+++ DATA SUPPLIED +++

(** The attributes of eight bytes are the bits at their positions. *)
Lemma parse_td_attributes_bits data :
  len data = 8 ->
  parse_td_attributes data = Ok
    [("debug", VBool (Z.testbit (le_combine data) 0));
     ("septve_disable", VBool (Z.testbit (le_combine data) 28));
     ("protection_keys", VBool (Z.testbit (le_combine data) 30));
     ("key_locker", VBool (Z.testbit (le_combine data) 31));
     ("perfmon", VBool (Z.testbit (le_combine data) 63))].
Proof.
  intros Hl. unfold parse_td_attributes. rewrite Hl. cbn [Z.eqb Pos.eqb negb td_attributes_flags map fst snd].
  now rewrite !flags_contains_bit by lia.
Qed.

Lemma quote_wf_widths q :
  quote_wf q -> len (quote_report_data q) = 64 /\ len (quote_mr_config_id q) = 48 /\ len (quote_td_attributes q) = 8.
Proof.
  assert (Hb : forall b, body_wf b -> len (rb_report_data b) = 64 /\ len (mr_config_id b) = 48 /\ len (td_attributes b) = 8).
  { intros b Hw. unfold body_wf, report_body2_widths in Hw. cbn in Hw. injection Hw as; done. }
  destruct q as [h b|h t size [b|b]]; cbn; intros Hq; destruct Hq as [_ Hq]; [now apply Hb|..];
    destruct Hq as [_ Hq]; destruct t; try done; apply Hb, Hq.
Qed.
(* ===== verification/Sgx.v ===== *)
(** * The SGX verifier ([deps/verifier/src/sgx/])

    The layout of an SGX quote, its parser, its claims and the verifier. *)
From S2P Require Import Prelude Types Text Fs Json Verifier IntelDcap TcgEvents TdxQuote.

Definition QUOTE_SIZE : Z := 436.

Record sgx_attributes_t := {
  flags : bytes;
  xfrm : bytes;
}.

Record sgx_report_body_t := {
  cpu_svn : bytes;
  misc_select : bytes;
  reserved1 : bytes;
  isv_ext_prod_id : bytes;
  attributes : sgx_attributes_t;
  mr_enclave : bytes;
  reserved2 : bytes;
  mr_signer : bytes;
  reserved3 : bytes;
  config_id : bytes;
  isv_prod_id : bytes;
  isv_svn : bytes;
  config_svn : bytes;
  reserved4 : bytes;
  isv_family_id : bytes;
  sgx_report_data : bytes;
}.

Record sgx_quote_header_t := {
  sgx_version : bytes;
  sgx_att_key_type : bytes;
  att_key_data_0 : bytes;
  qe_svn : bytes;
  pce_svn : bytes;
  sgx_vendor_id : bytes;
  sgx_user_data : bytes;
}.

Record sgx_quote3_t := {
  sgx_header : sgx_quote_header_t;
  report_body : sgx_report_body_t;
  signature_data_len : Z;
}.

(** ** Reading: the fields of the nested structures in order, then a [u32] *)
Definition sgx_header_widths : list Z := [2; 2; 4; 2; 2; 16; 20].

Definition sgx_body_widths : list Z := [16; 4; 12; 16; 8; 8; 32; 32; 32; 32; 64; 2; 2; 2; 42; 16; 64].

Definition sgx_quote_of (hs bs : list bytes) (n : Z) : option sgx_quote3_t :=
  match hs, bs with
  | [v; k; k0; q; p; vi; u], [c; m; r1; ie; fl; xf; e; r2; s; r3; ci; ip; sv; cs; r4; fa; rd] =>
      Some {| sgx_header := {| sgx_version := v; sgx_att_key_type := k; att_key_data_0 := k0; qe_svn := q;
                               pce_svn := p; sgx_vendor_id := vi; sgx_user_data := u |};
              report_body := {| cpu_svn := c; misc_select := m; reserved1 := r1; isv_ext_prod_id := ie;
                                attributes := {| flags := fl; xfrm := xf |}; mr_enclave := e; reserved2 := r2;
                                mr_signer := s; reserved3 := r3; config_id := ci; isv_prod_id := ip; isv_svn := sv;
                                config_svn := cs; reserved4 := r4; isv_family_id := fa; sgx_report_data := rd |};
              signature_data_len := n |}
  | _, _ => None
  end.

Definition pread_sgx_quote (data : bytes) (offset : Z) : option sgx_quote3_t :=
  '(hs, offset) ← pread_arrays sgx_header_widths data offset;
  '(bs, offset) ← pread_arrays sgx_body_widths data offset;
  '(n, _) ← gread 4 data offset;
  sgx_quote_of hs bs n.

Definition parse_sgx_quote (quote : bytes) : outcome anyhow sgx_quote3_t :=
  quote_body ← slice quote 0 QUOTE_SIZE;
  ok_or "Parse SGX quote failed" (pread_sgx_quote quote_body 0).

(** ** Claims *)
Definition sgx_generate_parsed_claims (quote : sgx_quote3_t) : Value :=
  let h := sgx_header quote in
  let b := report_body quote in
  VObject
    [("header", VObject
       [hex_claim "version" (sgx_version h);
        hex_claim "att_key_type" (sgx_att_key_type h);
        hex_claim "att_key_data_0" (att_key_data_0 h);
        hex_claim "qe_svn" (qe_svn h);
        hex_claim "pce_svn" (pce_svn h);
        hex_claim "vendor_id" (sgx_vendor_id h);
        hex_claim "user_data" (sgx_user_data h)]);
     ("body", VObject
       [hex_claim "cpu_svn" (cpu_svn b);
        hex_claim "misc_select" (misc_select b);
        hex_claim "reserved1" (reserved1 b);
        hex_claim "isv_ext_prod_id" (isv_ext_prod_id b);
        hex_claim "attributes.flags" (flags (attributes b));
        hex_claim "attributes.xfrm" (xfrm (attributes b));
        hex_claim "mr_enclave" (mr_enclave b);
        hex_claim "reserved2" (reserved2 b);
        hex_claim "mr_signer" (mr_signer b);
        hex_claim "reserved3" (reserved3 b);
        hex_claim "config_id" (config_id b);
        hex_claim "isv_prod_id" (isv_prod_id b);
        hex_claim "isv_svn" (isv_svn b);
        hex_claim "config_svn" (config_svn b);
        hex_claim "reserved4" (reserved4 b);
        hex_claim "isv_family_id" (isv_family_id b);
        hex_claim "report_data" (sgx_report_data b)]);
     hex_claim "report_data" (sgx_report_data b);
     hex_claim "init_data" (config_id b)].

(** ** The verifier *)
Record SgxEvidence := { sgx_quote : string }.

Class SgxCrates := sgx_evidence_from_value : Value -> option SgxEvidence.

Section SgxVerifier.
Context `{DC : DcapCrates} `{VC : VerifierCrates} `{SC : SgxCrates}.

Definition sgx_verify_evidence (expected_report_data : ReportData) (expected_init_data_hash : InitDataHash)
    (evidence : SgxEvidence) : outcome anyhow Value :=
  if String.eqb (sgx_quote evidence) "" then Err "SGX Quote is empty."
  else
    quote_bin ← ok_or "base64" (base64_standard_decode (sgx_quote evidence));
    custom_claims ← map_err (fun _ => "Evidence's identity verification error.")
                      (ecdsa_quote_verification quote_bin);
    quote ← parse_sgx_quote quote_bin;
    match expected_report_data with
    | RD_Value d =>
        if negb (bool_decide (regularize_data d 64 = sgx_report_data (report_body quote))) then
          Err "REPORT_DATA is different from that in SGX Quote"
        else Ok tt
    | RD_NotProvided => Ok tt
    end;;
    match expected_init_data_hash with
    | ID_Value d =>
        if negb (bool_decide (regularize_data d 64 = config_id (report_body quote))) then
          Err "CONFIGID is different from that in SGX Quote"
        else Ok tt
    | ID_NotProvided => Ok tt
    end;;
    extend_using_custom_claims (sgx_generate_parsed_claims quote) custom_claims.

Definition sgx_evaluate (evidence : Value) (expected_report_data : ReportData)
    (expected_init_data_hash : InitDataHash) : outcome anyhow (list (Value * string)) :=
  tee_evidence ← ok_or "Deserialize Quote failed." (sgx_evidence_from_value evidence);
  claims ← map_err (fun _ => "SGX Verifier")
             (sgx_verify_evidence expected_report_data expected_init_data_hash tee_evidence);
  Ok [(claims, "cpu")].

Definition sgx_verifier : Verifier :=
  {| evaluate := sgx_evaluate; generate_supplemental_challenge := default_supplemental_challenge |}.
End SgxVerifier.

+++

◆ **EXERCISE DETAILS**
Look above for the line holding "sgx_vendor_id : bytes;" and the line holding "isv_ext_prod_id := ie;". Retype both, and every line between them, word for word and nothing else.

◆ **ANSWER TO THE PROBLEM**
  sgx_vendor_id : bytes;
  sgx_user_data : bytes;
}.

Record sgx_quote3_t := {
  sgx_header : sgx_quote_header_t;
  report_body : sgx_report_body_t;
  signature_data_len : Z;
}.

(** ** Reading: the fields of the nested structures in order, then a [u32] *)
Definition sgx_header_widths : list Z := [2; 2; 4; 2; 2; 16; 20].

Definition sgx_body_widths : list Z := [16; 4; 12; 16; 8; 8; 32; 32; 32; 32; 64; 2; 2; 2; 42; 16; 64].

Definition sgx_quote_of (hs bs : list bytes) (n : Z) : option sgx_quote3_t :=
  match hs, bs with
  | [v; k; k0; q; p; vi; u], [c; m; r1; ie; fl; xf; e; r2; s; r3; ci; ip; sv; cs; r4; fa; rd] =>
      Some {| sgx_header := {| sgx_version := v; sgx_att_key_type := k; att_key_data_0 := k0; qe_svn := q;
                               pce_svn := p; sgx_vendor_id := vi; sgx_user_data := u |};
              report_body := {| cpu_svn := c; misc_select := m; reserved1 := r1; isv_ext_prod_id := ie;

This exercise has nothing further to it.